Far and away, the most gabbed about neuro story this past week was the argumentation to use fMRI lie-detection as evidence in a fraud trial in Tennessee. There were a surprising number of high rollers who threw their hat into this dialog, including several blog pieces from Science online following the debate’s play by play. Just to be clear, fMRI evidence has been used in court cases in the United States for sentencing of convicted criminals. But this is a landmark case to decide whether or not the current state of the art is admissible for helping to decide a verdict of guilt.

Personally, I’m convinced that the evidence of lie-detection provided by fMRI is superior to evidence gathered from polygraph analysis. (Polygraphs are estimated to be about 60% accurate.) And since polygraphs are permitted all the time in the court system, why not fMRI technology? Of course the technology still has a lot of room to mature. But I think the likelihood of accelerated development is very high once fMRI-based lie-detection reaches the tipping point of admissibility in legal trials.

To be clear: the fMRI is not determining guilt or lack thereof–it is still the jury who reaches this conclusion. The fMRI is just one more piece of evidence to consider and–like all other evidence–must be considered in the greater context of a constellation of evidences.

Probably the argument that is most curious to me in this process is that argument that fMRI should not be permitted in court because it violates privacy rights. Huh? I freely admit that I’m not a legal scholar. But this one just doesn’t make sense to me. It’s also a violation of rights for police to come into my apartment without proper legal permissions and search my belongings. But if proper legal action is followed, it’s certainly not a violation of privacy for my personal belongings to be searched by representatives of the law. I’m not clear why the situation would be so much different with a direct search of someone’s mental space: as long as proper restrictions are in place and due process is observed, I have no problem using technology to assist in the determination of cognitive action.

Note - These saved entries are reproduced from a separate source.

(** * go-onedrive: the chunked large-file upload of [onedrive/driveitems.go]

    A shallow embedding of [UploadLargeFile] and [uploadChunk] together with
    the Go library functions they call ([strings.Split], [strconv.ParseUint],
    [fmt.Sprintf] with [%d], slice allocation), and the properties of the
    upload protocol proved about them.

    Conventions.
    - [uint64], [int64] and [int] values are [Z]; the wrap-around of unsigned
      arithmetic and the conversion [int64(offset)] are written out.
    - Go strings are [string]; a [[]byte] that is sent is a [list byte]; the
      reusable [buffer] is tracked by its [len] (its content is overwritten
      by every read, and only [len(buffer)] decides a re-allocation).
    - A Go function returning a pointer and an [error] returns an [outcome];
      a run-time panic is an outcome of its own.
    - The recursion of [uploadChunk] is driven by the server, so the
      embedding takes fuel: [None] means that the fuel ran out, never a
      result of the program. *)

From Stdlib Require Import ZArith List String Ascii Bool Lia.
From Stdlib.Strings Require Import Byte.
From Stdlib Require Import DecimalString DecimalN.
Import ListNotations.

Local Open Scope string_scope.
Local Open Scope Z_scope.

Set Implicit Arguments.

(** ** Machine integers *)

Module U64.

Definition modulus : Z := 2 ^ 64.
Definition max : Z := modulus - 1.

(** Arithmetic on [uint64] wraps around. *)
Definition wrap (z : Z) : Z := z mod modulus.

Definition add (a b : Z) : Z := wrap (a + b).
Definition sub (a b : Z) : Z := wrap (a - b).
Definition mul (a b : Z) : Z := wrap (a * b).

(** The conversion [int64(x)] of a [uint64] keeps the bit pattern. *)
Definition to_int64 (z : Z) : Z :=
  if z <? 2 ^ 63 then z else z - modulus.

Definition in_range (z : Z) : Prop := 0 <= z < modulus.

Lemma wrap_small z : in_range z -> wrap z = z.
Proof. intros H. apply Z.mod_small. exact H. Qed.

Lemma wrap_in_range z : in_range (wrap z).
Proof. apply Z.mod_pos_bound. reflexivity. Qed.

Lemma to_int64_small z : 0 <= z < 2 ^ 63 -> to_int64 z = z.
Proof.
  intros H. unfold to_int64.
  destruct (Z.ltb_spec z (2 ^ 63)); [reflexivity | lia].
Qed.

Lemma to_int64_negative z : 2 ^ 63 <= z < modulus -> to_int64 z < 0.
Proof.
  intros H. unfold to_int64.
  destruct (Z.ltb_spec z (2 ^ 63)); lia.
Qed.

End U64.

(** ** Errors and outcomes *)

(** [strconv.ErrSyntax] and [strconv.ErrRange]. *)
Inductive numErrKind : Type := ErrSyntax | ErrRange.

(** [InnerError] and [Error], the structured error of the OneDrive API
    (onedrive/errors.go). *)
Record InnerError : Type := {
  Date : string;
  RequestId : string;
  ClientRequestId : string
}.

Record Error : Type := {
  Code : string;
  Message : string;
  LocalizedMessage : string;
  InnerError_ : option InnerError
}.

(** [ErrorResponse]: the pointer field [Error *Error] is an option. *)
Record ErrorResponse : Type := {
  Error_ : option Error
}.

(** [func (e *Error) Error() string]. *)
Definition Error_Error (e : Error) : string :=
  match InnerError_ e with
  | Some inner => Code e ++ " - " ++ Message e ++ " (" ++ Date inner ++ ")"
  | None => Code e ++ " - " ++ Message e
  end.

(** The non-nil values of Go's [error] interface that this code produces or
    passes on. *)
Inductive error : Type :=
| errorString (msg : string)               (* errors.New, fmt.Errorf *)
| io_EOF                                   (* io.EOF *)
| NumError (func num : string) (kind : numErrKind)   (* strconv.NumError *)
| apiError (e : Error)                     (* onedrive.Error *)
| jsonError (msg : string)                 (* an error of json.Unmarshal *)
| foreignError (origin msg : string).      (* any error of a collaborator *)

(** Run-time panics. *)
Inductive panic : Type :=
| IndexOutOfRange (index len : Z)
| NilDereference
| MakeSliceLenOutOfRange.

(** What a call returning a pointer to [T] and an [error] does. *)
Inductive outcome (T : Type) : Type :=
| Ok (v : T)             (* return &v, nil *)
| Err (e : error)        (* return nil, e    with e non-nil *)
| NilNil                 (* return nil, nil *)
| Panic (p : panic).

Arguments Err {T} e.
Arguments NilNil {T}.
Arguments Panic {T} p.

(** [return nil, err] for an [err] that may be the nil interface. *)
Definition return_err {T : Type} (err : option error) : outcome T :=
  match err with
  | Some e => Err e
  | None => NilNil
  end.

(** ** Library functions on strings *)

Definition dash : ascii := "-"%char.

(** [strings.Split(s, sep)] for a separator of one byte: the fragments
    between the occurrences of [sep], one more than there are occurrences. *)
Fixpoint Split (s : string) (sep : ascii) : list string :=
  match s with
  | EmptyString => [EmptyString]
  | String c rest =>
      if Ascii.eqb c sep then EmptyString :: Split rest sep
      else match Split rest sep with
           | frag :: frags => String c frag :: frags
           | [] => [String c EmptyString]
           end
  end.

(** Whether the byte [c] occurs in [s]. *)
Fixpoint contains (s : string) (c : ascii) : bool :=
  match s with
  | EmptyString => false
  | String c' rest => Ascii.eqb c' c || contains rest c
  end.

Definition is_digit (c : ascii) : bool :=
  let n := Z.of_nat (nat_of_ascii c) in (48 <=? n) && (n <=? 57).

Definition digit_value (c : ascii) : Z := Z.of_nat (nat_of_ascii c) - 48.

(** The loop of [strconv.ParseUint(s, 10, 64)]: a byte that is no decimal
    digit is a syntax error; the range is checked before and after each
    digit is added, on wrapping [uint64] arithmetic. *)
Definition cutoff : Z := U64.max / 10 + 1.

Fixpoint ParseUint_loop (s : string) (n : Z) : numErrKind + Z :=
  match s with
  | EmptyString => inr n
  | String c rest =>
      if is_digit c then
        if cutoff <=? n then inl ErrRange
        else
          let n10 := U64.mul n 10 in
          let n1 := U64.add n10 (digit_value c) in
          if (n1 <? n10) || (U64.max <? n1) then inl ErrRange
          else ParseUint_loop rest n1
      else inl ErrSyntax
  end.

Definition ParseUint (s : string) : error + Z :=
  match s with
  | EmptyString => inl (NumError "ParseUint" s ErrSyntax)
  | _ =>
      match ParseUint_loop s 0 with
      | inl kind => inl (NumError "ParseUint" s kind)
      | inr n => inr n
      end
  end.

(** The verb [%d] of [fmt.Sprintf] and [strconv.Itoa], on a value that is
    not negative. *)
Definition format_d (z : Z) : string :=
  NilZero.string_of_uint (N.to_uint (Z.to_N z)).

(** ** Data model *)

Record DriveItemFile : Type := { MIMEType : string }.
Record DriveItemFolder : Type := { ChildCount : Z }.

(** [DriveItem]; the media facets ([Audio], [Video], [Image], [Photo]) play
    no part in the upload and are left out. *)
Record DriveItem : Type := {
  Name : string;
  Id : string;
  DownloadURL : string;
  Description : string;
  WebURL : string;
  File : option DriveItemFile;
  Folder : option DriveItemFolder
}.

(** [UploadSession]; the time stamp is kept as the text the server sent. *)
Record UploadSession : Type := {
  ODataContext : string;
  ExpirationDateTime : string;
  NextExpectedRanges : list string;
  UploadUrl : string
}.

(** [io.ReaderAt]. [ReadAt len off] is the call [ReadAt(p, off)] with
    [len(p) = len]: it returns the [n] bytes it stored in [p[0:n]] and the
    error. The interface documents [0 <= n <= len(p)]. *)
Record ReaderAt : Type := {
  ReadAt : Z -> Z -> list byte * option error;
  ReadAt_le : forall len off,
    Z.of_nat (List.length (fst (ReadAt len off))) <= Z.max 0 len
}.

Here is a short list of some of the most heavy hitting media references for this unfolding story:


This article from Discovery News about the neuroscience of love was actually quite formative in remolding some of my concepts about the biological basis of amore. In short, it looks like there’s a general two-phase process that can be outlined in neurological detail (as opposed to insight gained exclusively from the experiential cycles of agony and ecstasy): phase 1 in which the brain is determining the fitness of other individual as a recipient of romantic love; and phase 2 in which the brain is poised to fall into sloppy, head-over-heels lovey goo for the objects of affection. I am totally in the tank for affective neuroscience.

Speaking of human relationships and love, the publication this week Melvin Konner’s epic book The Evolution of Childhood: Relationships, Emotion, Mind by Harvard University Press promises to tie together a wonderful diversity of studies on childhood development into one cohesive volume. Although I purchased the book from this week, at a whopping 900+ pages, don’t expect me to be giving an in-depth review anytime soon.

If the fruits of the labors from the fields of social and affective neuroscience weren’t in themselves sufficiently convincing, Science online also gave a strong endorsement this week to the career opportunities quickly becoming available in the burgeoning field of social neuroscience. As someone who is definitely looking toward a career in this space, the article from Science put a little extra bounce in my step and excitement in my heart this week. The rapidly growing understanding of positive social dynamics seems like a very good thing for society at large.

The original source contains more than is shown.